Il vient !

Edito de Mgr Leborgne - Eglise d'Arras n°11 - 2021

messe-installation-mgr-leborgne messe-installation-mgr-leborgne  Il vient !

 

Nous venons d’entrer en Avent, désirant nous disposer à Celui qui est venu dans la chair et qui reviendra dans la Gloire.

Nous l’avons fait en nous laissant déplacer par la nouvelle traduction du missel romain. Une langue est par nature vivante. L’original du missel de la messe dite de Paul VI, fruit du Concile Vatican II, est en latin. Après plus de 50 ans, il était nécessaire, pour demeurer fidèle à l’intention initiale, de reconsidérer certains éléments de la traduction.

 

Pour certains, cela passe un peu inaperçu. Pour d’autres cela est étonnant, telle formule déstabilise ou encourage, c’est selon. Je crois qu’il y a là une grâce profonde : le déplacement opéré oblige à nous renouveler dans la manière de célébrer, à être attentifs aux détails pour être disponibles à l’essentiel, et ainsi peut-être, renaître à l’inouï de ce que nous célébrons à chaque eucharistie.

 

C’est aussi avec le rapport de la Ciase et les décisions prises par les évêques lors de leur assemblée plénière vécue à Lourdes début novembre que nous entrons en Avent.
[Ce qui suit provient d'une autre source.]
Lemma query_loop_fails k (d : D) p :
  answering k → failing k → port_objects p !! lower_addr g = Some q → 1 ≤ k ≤ max → max ≤ 255 →
  ∃ d', io_while 256 (query_round g (port (lower_port g))) (1, max, false) (d, p) = Ok (false, (d', indexed (found_below k) p)).
Proof.
  intros Ha Hf Hq Hk Hm. destruct (query_steps k (Z.to_nat (k - 1)) (255 - Z.to_nat (k - 1)) 1 d p Ha Hq) as (d' & E); [lia..|].
  replace (Z.to_nat (k - 1) + (255 - Z.to_nat (k - 1)))%nat with 255%nat in E by lia.
  replace (1 + Z.of_nat (Z.to_nat (k - 1))) with k in E by lia.
  destruct (Hf d' (indexed (found_below k) p)) as (status & a & d2 & Ef & Hs). exists d2.
  change 256%positive with (Pos.of_succ_nat 255). etransitivity; [exact E|].
  apply io_while_exit. unfold query_round. rewrite (proj2 (Z.ltb_lt k (max + 1))) by lia. cbn [negb].
  rewrite (bind_Ok _ _ _ _ _ Ef), Hs. done.
Qed.

Lemma renew_ports_spec o (d : D) p :
  port_objects p !! lower_addr g = Some q → is_Some (port_objects p !! root_addr g) →
  is_Some (port_objects p !! upper_addr g) →
  ∃ g', renew_ports g (d, indexed o p) = Ok (g', (d, indexed o p)) ∧
    port (lower_port g') = match o with Some i => with_port_index i q | None => q end.
Proof.
  intros Hq Hr Hu. unfold renew_ports, get_port, get_process, Hardware.bind, lift, Hardware.ret. cbn [res_bind fst snd].
  assert (Hlive : ∀ a, is_Some (port_objects p !! a) → is_Some (port_objects (indexed o p) !! a)).
  { intros a Ha. destruct o; cbn [indexed port_objects with_port_objects]; [|done].
    destruct (decide (lower_addr g = a)) as [<-|Hne]; [rewrite lookup_insert_eq; by eexists|by rewrite lookup_insert_ne]. }
  destruct (Hlive _ Hr) as [r ->]. cbn [deref res_bind fst snd]. destruct (Hlive _ Hu) as [u ->]. cbn [deref res_bind fst snd].
  assert (port_objects (indexed o p) !! lower_addr g = Some (match o with Some i => with_port_index i q | None => q end)) as ->.
  { destruct o; cbn [indexed port_objects with_port_objects]; [by rewrite lookup_insert_eq|done]. }
  cbn [deref res_bind]. eexists. split; [reflexivity|]. done.
Qed.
Le choc est évidemment bien plus violent qu’une nouvelle traduction du missel. Pourtant, il y a aussi des éléments décisifs pour nous préparer à Celui qui vient.

Parce que l’Église des abus est une Église qui ne s’est pas laissé déplacer, qui s’est enfermée dans des habitudes jusqu’à justifier de ne pas entendre les personnes victimes et couvrir trop souvent les agresseurs. Le drame révélé dans son ampleur par la Ciase est un cri. Celui des personnes victimes dont la parole demande à être vraiment accueillie et reconnue, jusque dans la reconnaissance de la responsabilité institutionnelle et l’engagement dans un processus de justice restaurative. Celui de l’ensemble des baptisés qui veut prendre toutes les mesures nécessaires pour ne plus permettre ce « système » qui, quand bien même il n’aurait pas été voulu comme tel, a opéré. Celui du Seigneur qui veut que son Église se laisse renouveler en redevenant ce qu’elle est, l’Église qui témoigne de l’Évangile et dispense la vie de Dieu, une Église missionnaire, rayonnante de la joie du salut.

 

Ainsi, de dépouillement en dépouillement, il ne faut pas craindre le processus de vérité qui doit aller à son terme, ni de la nudité dans laquelle l’Église pourrait se retrouver. Il y a là un travail indispensable dans lequel la grâce se fraie un chemin. Cela nous déplace — et je demande au Seigneur qu’il n’y ait aucun indifférent, que tous soient déplacés —, cela nous déstabilise, cela peut nous entraîner sur des chemins vertigineux et nous faire perdre l’équilibre.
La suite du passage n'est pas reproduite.